[[ Records for processing open ]]

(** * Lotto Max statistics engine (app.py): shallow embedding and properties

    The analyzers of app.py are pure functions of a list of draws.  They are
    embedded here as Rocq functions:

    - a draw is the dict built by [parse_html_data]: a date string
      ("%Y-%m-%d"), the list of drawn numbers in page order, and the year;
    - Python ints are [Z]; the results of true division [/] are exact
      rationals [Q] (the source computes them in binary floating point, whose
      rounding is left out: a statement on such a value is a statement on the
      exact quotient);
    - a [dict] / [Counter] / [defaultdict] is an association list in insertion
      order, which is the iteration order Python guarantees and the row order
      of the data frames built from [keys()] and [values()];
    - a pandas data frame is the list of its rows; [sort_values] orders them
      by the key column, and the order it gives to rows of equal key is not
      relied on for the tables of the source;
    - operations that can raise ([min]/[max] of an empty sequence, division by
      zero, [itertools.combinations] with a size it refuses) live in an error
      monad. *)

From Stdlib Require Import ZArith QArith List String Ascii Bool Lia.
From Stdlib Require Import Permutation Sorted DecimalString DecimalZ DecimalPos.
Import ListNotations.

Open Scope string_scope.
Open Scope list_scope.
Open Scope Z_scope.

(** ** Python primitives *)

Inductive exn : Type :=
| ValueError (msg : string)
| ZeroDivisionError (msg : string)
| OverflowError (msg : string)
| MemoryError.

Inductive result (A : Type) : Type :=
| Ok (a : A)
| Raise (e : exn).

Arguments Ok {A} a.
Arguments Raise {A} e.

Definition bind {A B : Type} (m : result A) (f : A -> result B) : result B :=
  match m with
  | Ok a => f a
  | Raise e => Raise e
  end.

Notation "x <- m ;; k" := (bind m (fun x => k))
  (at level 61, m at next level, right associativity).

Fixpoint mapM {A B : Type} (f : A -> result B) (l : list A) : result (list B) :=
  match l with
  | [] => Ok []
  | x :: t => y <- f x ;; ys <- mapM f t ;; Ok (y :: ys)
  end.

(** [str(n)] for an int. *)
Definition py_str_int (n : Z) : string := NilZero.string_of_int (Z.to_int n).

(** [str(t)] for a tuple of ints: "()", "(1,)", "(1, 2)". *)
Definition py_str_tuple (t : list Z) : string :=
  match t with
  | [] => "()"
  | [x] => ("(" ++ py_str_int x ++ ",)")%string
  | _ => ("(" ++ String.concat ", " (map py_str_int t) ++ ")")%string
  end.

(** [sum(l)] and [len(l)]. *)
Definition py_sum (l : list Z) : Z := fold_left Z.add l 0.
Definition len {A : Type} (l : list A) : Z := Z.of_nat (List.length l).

[[ Records for processing closed ]]
[[ Records for processing open ]]

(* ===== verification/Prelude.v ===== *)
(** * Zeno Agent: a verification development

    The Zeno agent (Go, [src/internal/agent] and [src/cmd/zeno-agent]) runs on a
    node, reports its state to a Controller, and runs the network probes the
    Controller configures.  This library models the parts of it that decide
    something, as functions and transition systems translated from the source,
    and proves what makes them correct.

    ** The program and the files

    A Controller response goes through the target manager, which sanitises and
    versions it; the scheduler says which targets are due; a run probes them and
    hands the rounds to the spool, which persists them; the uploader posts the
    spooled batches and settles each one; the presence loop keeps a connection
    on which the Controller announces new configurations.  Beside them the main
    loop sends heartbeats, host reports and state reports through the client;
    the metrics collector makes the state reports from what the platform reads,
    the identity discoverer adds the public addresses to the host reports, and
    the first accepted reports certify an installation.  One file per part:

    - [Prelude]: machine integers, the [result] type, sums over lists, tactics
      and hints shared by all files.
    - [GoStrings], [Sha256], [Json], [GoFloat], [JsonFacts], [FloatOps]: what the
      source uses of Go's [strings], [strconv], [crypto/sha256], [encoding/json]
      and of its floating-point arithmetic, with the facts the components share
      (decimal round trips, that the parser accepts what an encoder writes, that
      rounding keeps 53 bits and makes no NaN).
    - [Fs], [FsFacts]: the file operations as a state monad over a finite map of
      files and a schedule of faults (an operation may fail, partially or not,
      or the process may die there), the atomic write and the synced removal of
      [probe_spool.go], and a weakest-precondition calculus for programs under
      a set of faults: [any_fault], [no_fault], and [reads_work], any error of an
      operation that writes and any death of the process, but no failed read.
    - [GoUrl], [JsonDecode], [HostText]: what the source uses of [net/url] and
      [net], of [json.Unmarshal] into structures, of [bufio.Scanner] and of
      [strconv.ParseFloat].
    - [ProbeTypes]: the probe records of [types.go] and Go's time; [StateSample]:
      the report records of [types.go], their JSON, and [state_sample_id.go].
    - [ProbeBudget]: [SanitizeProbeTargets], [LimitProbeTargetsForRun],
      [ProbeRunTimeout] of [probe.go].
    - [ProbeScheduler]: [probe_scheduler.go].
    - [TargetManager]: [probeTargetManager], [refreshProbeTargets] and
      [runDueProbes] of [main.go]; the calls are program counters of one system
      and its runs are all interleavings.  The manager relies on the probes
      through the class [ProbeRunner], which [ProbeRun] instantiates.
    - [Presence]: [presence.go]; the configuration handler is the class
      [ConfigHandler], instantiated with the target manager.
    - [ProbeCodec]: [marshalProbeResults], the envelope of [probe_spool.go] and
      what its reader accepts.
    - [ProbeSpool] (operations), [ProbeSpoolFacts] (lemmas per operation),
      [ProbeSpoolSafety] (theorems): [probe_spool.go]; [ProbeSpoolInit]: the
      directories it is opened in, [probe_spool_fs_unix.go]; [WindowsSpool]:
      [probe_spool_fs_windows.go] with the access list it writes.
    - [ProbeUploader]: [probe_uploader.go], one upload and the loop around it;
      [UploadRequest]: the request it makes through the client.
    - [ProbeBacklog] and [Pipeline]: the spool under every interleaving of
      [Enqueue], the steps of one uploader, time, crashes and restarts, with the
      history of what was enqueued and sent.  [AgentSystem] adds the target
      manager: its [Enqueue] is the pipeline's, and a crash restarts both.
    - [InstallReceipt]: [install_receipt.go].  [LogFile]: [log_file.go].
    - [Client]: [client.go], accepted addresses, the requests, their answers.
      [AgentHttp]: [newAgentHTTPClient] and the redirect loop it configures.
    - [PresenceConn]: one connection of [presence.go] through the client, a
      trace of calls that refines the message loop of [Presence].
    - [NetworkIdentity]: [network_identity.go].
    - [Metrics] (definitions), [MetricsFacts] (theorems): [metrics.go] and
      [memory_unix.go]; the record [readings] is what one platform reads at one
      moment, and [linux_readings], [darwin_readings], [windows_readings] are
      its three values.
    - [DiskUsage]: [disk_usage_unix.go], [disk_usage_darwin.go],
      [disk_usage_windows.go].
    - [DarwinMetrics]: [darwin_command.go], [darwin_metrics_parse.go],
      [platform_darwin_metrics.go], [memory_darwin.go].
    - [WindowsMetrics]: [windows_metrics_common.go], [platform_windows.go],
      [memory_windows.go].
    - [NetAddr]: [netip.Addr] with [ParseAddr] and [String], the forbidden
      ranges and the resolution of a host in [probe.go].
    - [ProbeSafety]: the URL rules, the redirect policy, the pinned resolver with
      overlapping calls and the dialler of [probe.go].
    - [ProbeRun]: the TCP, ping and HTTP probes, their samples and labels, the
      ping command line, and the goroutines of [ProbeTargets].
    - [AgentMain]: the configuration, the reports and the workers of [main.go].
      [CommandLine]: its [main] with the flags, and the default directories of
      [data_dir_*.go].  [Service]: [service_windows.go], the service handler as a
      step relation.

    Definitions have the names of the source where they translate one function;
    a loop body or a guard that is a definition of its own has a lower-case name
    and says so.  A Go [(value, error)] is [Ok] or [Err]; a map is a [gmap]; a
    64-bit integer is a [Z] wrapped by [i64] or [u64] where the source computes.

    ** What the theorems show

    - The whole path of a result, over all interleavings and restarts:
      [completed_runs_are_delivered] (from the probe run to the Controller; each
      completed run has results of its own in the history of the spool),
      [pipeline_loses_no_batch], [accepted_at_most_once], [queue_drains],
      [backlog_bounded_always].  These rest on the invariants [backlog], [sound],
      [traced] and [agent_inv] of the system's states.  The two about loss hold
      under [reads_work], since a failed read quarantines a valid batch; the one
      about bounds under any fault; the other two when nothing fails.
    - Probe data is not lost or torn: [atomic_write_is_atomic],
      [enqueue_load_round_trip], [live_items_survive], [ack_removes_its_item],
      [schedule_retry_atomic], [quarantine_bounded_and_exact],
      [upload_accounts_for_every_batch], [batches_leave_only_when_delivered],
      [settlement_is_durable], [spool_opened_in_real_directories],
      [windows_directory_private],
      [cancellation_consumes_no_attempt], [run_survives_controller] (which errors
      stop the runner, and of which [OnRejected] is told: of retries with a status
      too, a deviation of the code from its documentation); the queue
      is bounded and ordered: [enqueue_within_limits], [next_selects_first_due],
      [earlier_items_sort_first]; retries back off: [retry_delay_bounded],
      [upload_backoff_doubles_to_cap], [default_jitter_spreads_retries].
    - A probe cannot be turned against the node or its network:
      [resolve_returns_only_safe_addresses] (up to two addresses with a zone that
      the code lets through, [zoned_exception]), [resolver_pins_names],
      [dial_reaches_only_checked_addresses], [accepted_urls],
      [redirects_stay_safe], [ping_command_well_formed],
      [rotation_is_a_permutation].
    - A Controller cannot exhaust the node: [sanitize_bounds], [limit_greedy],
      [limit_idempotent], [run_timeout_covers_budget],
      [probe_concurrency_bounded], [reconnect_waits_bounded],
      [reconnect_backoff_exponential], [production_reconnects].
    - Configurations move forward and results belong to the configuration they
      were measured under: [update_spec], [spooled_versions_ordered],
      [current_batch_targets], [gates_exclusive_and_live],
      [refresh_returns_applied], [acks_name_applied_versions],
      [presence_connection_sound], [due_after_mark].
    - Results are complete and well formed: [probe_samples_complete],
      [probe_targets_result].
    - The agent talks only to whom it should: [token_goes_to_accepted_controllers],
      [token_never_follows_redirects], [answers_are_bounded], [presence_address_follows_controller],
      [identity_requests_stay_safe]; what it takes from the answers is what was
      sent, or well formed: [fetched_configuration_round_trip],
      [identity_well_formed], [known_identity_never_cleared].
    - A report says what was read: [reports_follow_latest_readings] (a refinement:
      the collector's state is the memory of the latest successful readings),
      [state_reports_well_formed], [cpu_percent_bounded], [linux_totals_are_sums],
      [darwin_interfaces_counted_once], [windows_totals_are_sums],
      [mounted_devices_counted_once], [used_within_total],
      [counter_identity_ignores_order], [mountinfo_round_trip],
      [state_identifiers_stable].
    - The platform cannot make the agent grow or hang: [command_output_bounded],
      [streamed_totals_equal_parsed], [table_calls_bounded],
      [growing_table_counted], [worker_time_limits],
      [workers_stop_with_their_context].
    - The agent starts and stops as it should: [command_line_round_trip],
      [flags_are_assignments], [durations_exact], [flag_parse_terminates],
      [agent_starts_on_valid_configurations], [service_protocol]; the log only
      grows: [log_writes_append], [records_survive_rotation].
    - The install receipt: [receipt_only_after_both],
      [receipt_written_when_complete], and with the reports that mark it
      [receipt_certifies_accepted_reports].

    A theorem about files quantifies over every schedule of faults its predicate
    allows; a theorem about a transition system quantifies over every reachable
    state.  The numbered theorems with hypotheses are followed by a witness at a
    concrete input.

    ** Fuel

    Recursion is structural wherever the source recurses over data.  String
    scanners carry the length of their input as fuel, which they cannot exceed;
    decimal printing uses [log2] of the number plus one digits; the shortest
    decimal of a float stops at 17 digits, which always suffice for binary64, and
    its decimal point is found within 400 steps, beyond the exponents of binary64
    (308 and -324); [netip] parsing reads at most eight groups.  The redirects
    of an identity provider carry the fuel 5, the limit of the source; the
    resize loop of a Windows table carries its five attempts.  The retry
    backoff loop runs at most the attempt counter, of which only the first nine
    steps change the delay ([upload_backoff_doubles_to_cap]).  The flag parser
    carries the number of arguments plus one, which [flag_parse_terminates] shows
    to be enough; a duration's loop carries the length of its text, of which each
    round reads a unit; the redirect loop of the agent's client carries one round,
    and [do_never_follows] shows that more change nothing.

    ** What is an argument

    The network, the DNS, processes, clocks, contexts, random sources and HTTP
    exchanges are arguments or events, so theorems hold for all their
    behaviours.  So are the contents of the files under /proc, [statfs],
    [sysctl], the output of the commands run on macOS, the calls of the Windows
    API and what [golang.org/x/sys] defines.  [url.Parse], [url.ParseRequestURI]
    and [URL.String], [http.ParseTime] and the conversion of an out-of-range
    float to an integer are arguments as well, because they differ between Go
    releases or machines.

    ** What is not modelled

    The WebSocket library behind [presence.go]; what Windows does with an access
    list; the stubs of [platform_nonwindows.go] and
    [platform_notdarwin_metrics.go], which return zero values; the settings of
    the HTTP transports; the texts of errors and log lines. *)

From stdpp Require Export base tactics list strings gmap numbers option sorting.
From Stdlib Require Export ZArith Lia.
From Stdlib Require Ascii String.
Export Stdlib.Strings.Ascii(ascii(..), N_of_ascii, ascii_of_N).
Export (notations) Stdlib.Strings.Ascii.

[[ Records for processing closed ]]

▸ **Your assignment**
Copy out, word for word, the part of the entries above that begins at the line with "(decimal round trips, that" and ends at the line with "- [ProbeSpool] (operations), [ProbeSpoolFacts]", including both.

▸ **Problem solution**
      (decimal round trips, that the parser accepts what an encoder writes, that
      rounding keeps 53 bits and makes no NaN).
    - [Fs], [FsFacts]: the file operations as a state monad over a finite map of
      files and a schedule of faults (an operation may fail, partially or not,
      or the process may die there), the atomic write and the synced removal of
      [probe_spool.go], and a weakest-precondition calculus for programs under
      a set of faults: [any_fault], [no_fault], and [reads_work], any error of an
      operation that writes and any death of the process, but no failed read.
    - [GoUrl], [JsonDecode], [HostText]: what the source uses of [net/url] and
      [net], of [json.Unmarshal] into structures, of [bufio.Scanner] and of
      [strconv.ParseFloat].
    - [ProbeTypes]: the probe records of [types.go] and Go's time; [StateSample]:
      the report records of [types.go], their JSON, and [state_sample_id.go].
    - [ProbeBudget]: [SanitizeProbeTargets], [LimitProbeTargetsForRun],
      [ProbeRunTimeout] of [probe.go].
    - [ProbeScheduler]: [probe_scheduler.go].
    - [TargetManager]: [probeTargetManager], [refreshProbeTargets] and
      [runDueProbes] of [main.go]; the calls are program counters of one system
      and its runs are all interleavings.  The manager relies on the probes
      through the class [ProbeRunner], which [ProbeRun] instantiates.
    - [Presence]: [presence.go]; the configuration handler is the class
      [ConfigHandler], instantiated with the target manager.
    - [ProbeCodec]: [marshalProbeResults], the envelope of [probe_spool.go] and
      what its reader accepts.
    - [ProbeSpool] (operations), [ProbeSpoolFacts] (lemmas per operation),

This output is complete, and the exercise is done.